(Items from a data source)
--------
Lemma drain_eq c (d : nat) pn pl c1 c2 :
  pending_del_nodes c !! d = Some pn → pending_del_leaves c !! d = Some pl →
  let c0 := set_pending (<[d := NULL]> (pending_del_nodes c))
                        (<[d := NULL]> (pending_del_leaves c)) c in
  free_node pn c0 = Ret c1 → free_leaf pl c1 = Ret c2 → drain c d = Ret c2.
Proof.
  intros Hpn Hpl c0 H1 H2. unfold drain. rewrite Hpn. cbn.
  unfold c0 in H1. rewrite free_node_pending in H1.
  destruct (free_node pn c) as [c1'|] eqn:E1; [|done]. cbn in H1 |- *. injection H1 as <-.
  destruct (free_keeps_pending pn c c1') as [HE1 HE2]; [by left|]. rewrite HE2, Hpl. cbn.
  rewrite free_leaf_pending in H2.
  destruct (free_leaf pl c1') as [c2'|] eqn:E2; [|done]. cbn in H2 |- *. injection H2 as <-.
  destruct (free_keeps_pending pl c1' c2') as [HE3 HE4]; [by right|]. congruence.
Qed.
--------
WHAT YOU WILL DO: All the lines above should appear again in the answer, exactly as written.

EXERCISE OUTPUT:
Lemma drain_eq c (d : nat) pn pl c1 c2 :
  pending_del_nodes c !! d = Some pn → pending_del_leaves c !! d = Some pl →
  let c0 := set_pending (<[d := NULL]> (pending_del_nodes c))
                        (<[d := NULL]> (pending_del_leaves c)) c in
  free_node pn c0 = Ret c1 → free_leaf pl c1 = Ret c2 → drain c d = Ret c2.
Proof.
  intros Hpn Hpl c0 H1 H2. unfold drain. rewrite Hpn. cbn.
  unfold c0 in H1. rewrite free_node_pending in H1.
  destruct (free_node pn c) as [c1'|] eqn:E1; [|done]. cbn in H1 |- *. injection H1 as <-.
  destruct (free_keeps_pending pn c c1') as [HE1 HE2]; [by left|]. rewrite HE2, Hpl. cbn.
  rewrite free_leaf_pending in H2.
  destruct (free_leaf pl c1') as [c2'|] eqn:E2; [|done]. cbn in H2 |- *. injection H2 as <-.
  destruct (free_keeps_pending pl c1' c2') as [HE3 HE4]; [by right|]. congruence.
Qed.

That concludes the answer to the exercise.